Introducing Version 8 of the Hierarchy of Engineering Needs
- Stuart Collins
- Oct 7
- 3 min read
Updated: Oct 8
We’re excited to share version 8.0.0 of the Hierarchy of Engineering Needs (HoEN). This update reflects the our collective experience, feedback and industry trends from actively working with hundreds more Engineers and leaders since v7.
Engineering systems succeed when they balance people, practices, technology and resilience. V8 sharpens the model to reflect that reality, while also responding to new opportunities and challenges especially the role of AI.

Why the changes?
Three main themes shaped this release:
AI as an amplifier, not a pillar
AI is already influencing coding, testing, observability, and even career development. But our experience and opinion as detailed in Is AI essential to optimise your flow? tells us AI is not a standalone need. Instead, it’s a force multiplier that lifts the maturity of existing needs. In v8.0.0, AI appears across the model as an indicator of maturity, not as a new layer.
People remain at the core
Even in a world where AI is woven into engineering work, people remain the key to any system’s success. That’s why this release strengthens people focused needs:
People and Purpose and Operating Rhythms at the foundation.
Aligned Accountability to reinforce shared ownership and accountability to drive work through the system.
Generative Culture at the top level, highlighting how culture drives innovation and resilience. (Based on Ron Westrum’s research “A typology of organisation culture”)

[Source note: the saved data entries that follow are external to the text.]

(* ===== verification/Process.v ===== *)
(** * Services and log files of a process (rpc/rpc.go, rpc/tracer.go)

    NewServer registers the three services with net/rpc's default server, of
    which a process has one; NewTracerServer and NewClient create a log file each
    and start a goroutine that flushes it every second. Files and the clock are
    parameters. *)

From S2P Require Import Prelude GobRpc.

(** Package os and time: [os_Create] truncates an existing file; [minute] is the
    time as the names of the log files have it. *)
Class FileSystem (O : Type) := {
  os_Create : string → GoM O error;
  Sync : string → GoM O error;
  minute : GoM O string
}.

Section Process.
Context {O : Type} `{!FileSystem O}.

(** The services of the default server, and the files that goroutines flush. *)
Record Process := mkProcess { services : list string; syncing : list string; os : O }.
#[export] Instance eta_Process : Eta Process := λ p, mkProcess (services p) (syncing p) (os p).

Definition on_os {A} (m : GoM O A) : GoM Process A := zoom os (λ o p, p <| os := o |>) m.

(** [rpc.Register]: a name can be taken once. *)
Definition Register (name : string) : GoM Process error :=
  p ← get_state;
  if bool_decide (name ∈ services p) then mret (Some ("rpc: service already defined: " +:+ name))
  else modify (λ p, p <| services := services p ++ [name] |>);; mret None.

(** Create a log file and start the goroutine that flushes it. *)
Definition log_file (suffix : string) : GoM Process error :=
  t ← on_os minute;
  let fname := "/tmp/" +:+ t +:+ suffix in
  err ← on_os (os_Create fname);
  match err with
  | Some e => mret (Some e)
  | None => modify (λ p, p <| syncing := syncing p ++ [fname] |>);; mret None
  end.

(** [for f.Sync() == nil { time.Sleep(time.Second) }]: a round of the [k]-th
    goroutine, which ends at the first error. *)
Definition sync_round (k : nat) : GoM Process unit :=
  p ← get_state;
  match syncing p !! k with
  | None => mret tt
  | Some f =>
      err ← on_os (Sync f);
      match err with
      | None => mret tt
      | Some _ => modify (λ p, p <| syncing := delete k (syncing p) |>)
      end
  end.

Definition NewTracerServer : GoM Process unit :=
  err ← log_file "-quic-server.log";
  match err with Some e => panic e | None => mret tt end.

(** NewServer up to its result: the error of a registration, if any. *)
Definition NewServer_registers : GoM Process error :=
  err ← Register "SelectorServer";
  match err with
  | Some e => mret (Some e)
  | None =>
      NewTracerServer;;
      err ← Register "TracerServer";
      match err with
      | Some e => mret (Some e)
      | None => Register "ConnectionTracerServer"
      end
  end.

Definition NewClient_logging : GoM Process (option Client * error) :=
  NewClient <$> log_file "-quic-rpc-client.log".

(** The function main gives qlog.NewTracer: the file of a connection. The daemon
    itself never asks the tracer for one. *)
Definition hex_digit (n : N) : ascii :=
  default "0"%char (String.get (N.to_nat n) "0123456789abcdef").
Definition hex_byte (c : ascii) : string :=
  String (hex_digit (N_of_ascii c / 16)) (String (hex_digit (N_of_ascii c mod 16)) "").

(** [%x] of a slice of bytes. *)
Definition hex (id : list ascii) : string := foldr (λ c s, hex_byte c +:+ s) "" id.

Definition qlog_name (p : Z) (connectionID : list ascii) : string :=
  "/tmp/quic-tracer-" +:+ pretty p +:+ "-" +:+ hex connectionID +:+ ".log".

Definition qlog_file (p : Z) (connectionID : list ascii) : GoM Process string :=
  let fname := qlog_name p connectionID in
  err ← on_os (os_Create fname);
  match err with Some e => panic e | None => mret fname end.

(** ** Lemmas *)

(** Two connections of the same or of different perspectives never share a file:
    the perspective of a server is 1, that of a client 2. *)
Lemma hex_byte_inj : ∀ c d s t, hex_byte c +:+ s = hex_byte d +:+ t → c = d ∧ s = t.
Proof.
  assert (∀ c d, (hex_digit (N_of_ascii c / 16) = hex_digit (N_of_ascii d / 16) →
    hex_digit (N_of_ascii c mod 16) = hex_digit (N_of_ascii d mod 16) → c = d)) as Hd.
  { assert (Forall (λ n, Forall (λ m, hex_digit n = hex_digit m → n = m) (N.of_nat <$> seq 0 16)) (N.of_nat <$> seq 0 16)) as Hall.
    { apply (bool_decide_unpack _). vm_compute. exact I. }
    assert (∀ n m, (n < 16)%N → (m < 16)%N → hex_digit n = hex_digit m → n = m) as Hinj.
    { intros n m Hn Hm. assert (∀ k, (k < 16)%N → k ∈ N.of_nat <$> seq 0 16) as Hin.
      { intros k Hk. apply list_elem_of_fmap. exists (N.to_nat k). rewrite elem_of_seq. split; lia. }
      rewrite Forall_forall in Hall. specialize (Hall n (Hin n Hn)). rewrite Forall_forall in Hall. by apply Hall, Hin. }
    intros c d H1 H2. pose proof (N_ascii_bounded c) as Bc. pose proof (N_ascii_bounded d) as Bd.
    apply Hinj in H1; [|apply N.Div0.div_lt_upper_bound; lia..]. apply Hinj in H2; [|apply N.mod_lt; lia..].
    rewrite <-(ascii_N_embedding c), <-(ascii_N_embedding d). f_equal.
    rewrite (N.div_mod (N_of_ascii c) 16), (N.div_mod (N_of_ascii d) 16) by lia. congruence. }
  intros c d s t E. injection E as E1 E2 E3. split; [by apply Hd|done].
Qed.

Lemma hex_inj a b : hex a +:+ ".log" = hex b +:+ ".log" → a = b.
Proof.
  assert (∀ c s, hex (c :: s) +:+ ".log" = hex_byte c +:+ hex s +:+ ".log") as Hc by done.
  assert (∀ c, hex_digit (N_of_ascii c / 16) ≠ "."%char) as Hdot.
  { intros c E. destruct c as [[] [] [] [] [] [] [] []]; vm_compute in E; discriminate E. }
  revert b. induction a as [|c a IH]; intros [|d b]; rewrite ?Hc; intros E.
  - done.
  - injection E as E _. by destruct (Hdot d).
  - injection E as E _. by destruct (Hdot c).
  - apply hex_byte_inj in E as [-> E]. f_equal. by apply IH.
Qed.

Lemma qlog_names_distinct p p' id id' :
  p ∈ [1; 2]%Z → p' ∈ [1; 2]%Z → qlog_name p id = qlog_name p' id' → p = p' ∧ id = id'.
Proof.
  rewrite !elem_of_cons, !elem_of_nil. intros [->|[->|[]]] [->|[->|[]]] E; try discriminate E;
    (split; [done|]; apply hex_inj; by injection E).
Qed.

(** A process has one server: NewServer fails when it has been called before, and
    does nothing. *)
Lemma NewServer_again (p p' : Process) :
  NewServer_registers p = (Ok None, p') →
  NewServer_registers p' = (Ok (Some "rpc: service already defined: SelectorServer"%string), p').
Proof.
  intros (e & p1 & R & R')%bind_inv. destruct e as [e|]; [done|].
  assert ("SelectorServer"%string ∈ services p1) as Hin.
  { unfold Register in R. apply bind_inv in R as (q & p2 & [= <- <-] & R). case_bool_decide; [done|].
    injection R as <-. simpl. set_solver. }
  assert (∀ name, within (λ p p' : Process, services p ⊆ services p') (Register name)) as Hreg.
  { intros name q. unfold Register, mbind, GoM_bind, get_state. case_bool_decide; simpl; set_solver. }
  assert (services p1 ⊆ services p') as Hs.
  { apply bind_inv in R' as ([] & p2 & R2 & R'). apply bind_inv in R' as (e & p3 & R3 & R').
    assert (services p2 = services p1) as E2.
    { unfold NewTracerServer, log_file in R2. unfold mbind, GoM_bind, on_os, zoom in R2.
      destruct (minute _) as [[t| | |] o1]; try done. simpl in R2.
      destruct (os_Create _ o1) as [[[e1|]| | |] o2]; try done. by injection R2 as <-. }
    pose proof (Hreg "TracerServer"%string p2) as H3. rewrite R3 in H3. simpl in H3. rewrite E2 in H3.
    destruct e as [e|]; [by apply ret_inv in R' as [? ->]|].
    pose proof (Hreg "ConnectionTracerServer"%string p3) as H4. rewrite R' in H4. simpl in H4. set_solver. }
  unfold NewServer_registers, Register. unfold mbind, GoM_bind, get_state.
  rewrite bool_decide_true by set_solver. done.
Qed.

(** Two clients of one minute share a log file, which the second truncates. *)
Lemma clients_share_log t (p p1 p2 : Process) c1 c2 :
  (∀ o, minute o = (Ok t, o)) →
  NewClient_logging p = (Ok (Some c1, None), p1) → NewClient_logging p1 = (Ok (Some c2, None), p2) →
  ∃ f, syncing p2 = syncing p ++ [f; f].
Proof.
  intros Hm R1 R2.
  assert (∀ (q q' : Process) c, NewClient_logging q = (Ok (Some c, None), q') →
    syncing q' = syncing q ++ [("/tmp/" +:+ t +:+ "-quic-rpc-client.log")%string]) as Hc.
  { intros q q' c. unfold NewClient_logging, log_file, fmap, GoM_fmap, mbind, GoM_bind, on_os, zoom.
    rewrite Hm. simpl. destruct (os_Create _ _) as [[[e|]| | |] o2]; try done. by intros [= _ <-]. }
  rewrite (Hc _ _ _ R2), (Hc _ _ _ R1), <-app_assoc. by eexists.
Qed.
End Process.
Arguments Process : clear implicits.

Quality of Service as a counterbalance
Software teams are always making a trade-off on speed of new value generation and protection of value already delivered. For the protection of existing value, there are overlapping practices of:
Observability
Reliability / resilience engineering
Chaos engineering
Disaster recovery
Quality of Service (QoS) - a term borrowed from networking serves well to represent the common goal of all these practices - proactively inspect and manage service performance inline with user expectations of speed, availability and error rate. This QoS concept and other community feedback reflects suggestions made by Michelle Casey - see Observability - suggested revisions to HoEN
What’s new in v8.0.0?

Summary of changes from v7.0.1 to v8. See the full change log on github
Need | Rational | |
➕ New️ | 3-aligned-accountability | Ask teams for outcomes over outputs. |
5-quality-of-service | A counterbalance to value generation. | |
5-generative-culture | Making difficult decisions early and often. | |
♻️ Changed
| 5-hypothesis-driven swapped for 5-value-generation | Hypothesis-driven is a subset in the overall pursuit of new value generation. |
3-SLIs-SLOs becomes 3-service-metrics | Part of treating Observability as a practice. | |
✍️ Updated | 5-governance | Standardisation added for team predicitability. Disaster recovery aspects moved to new need 5-quality-of-service. |
1-observability renamed to 1-logging-monitoring | Part of treating Observability as a practice. | |
3-continuous-integration moved down one level to 2-continuous-integration | Daily integration of changes to main needs to happen at managed work level as it is difficult to adopt at a higher level. | |
1-people-purpose edits | Scope and signals reflect generative culture and accountability. | |
1-operating-rhythms edits | Foundations for QoS and building generative culture habits. | |
AI concepts added to multiple needs | Where AI helps solve problems and where it amplifies existing problems. | |
🪦Retired | 5-value-trust | Removed as a need more of an outcome. |
5-chaos-engineering | Chaos Engineering is a subset of QoS. | |
What this means going forward
This release is about recognising how modern engineering systems really grow:
AI enhances, but doesn’t replace, engineering practices.
People, culture, and accountability remain the foundations of success.
Resilience engineering is essential for sustaining quality of service.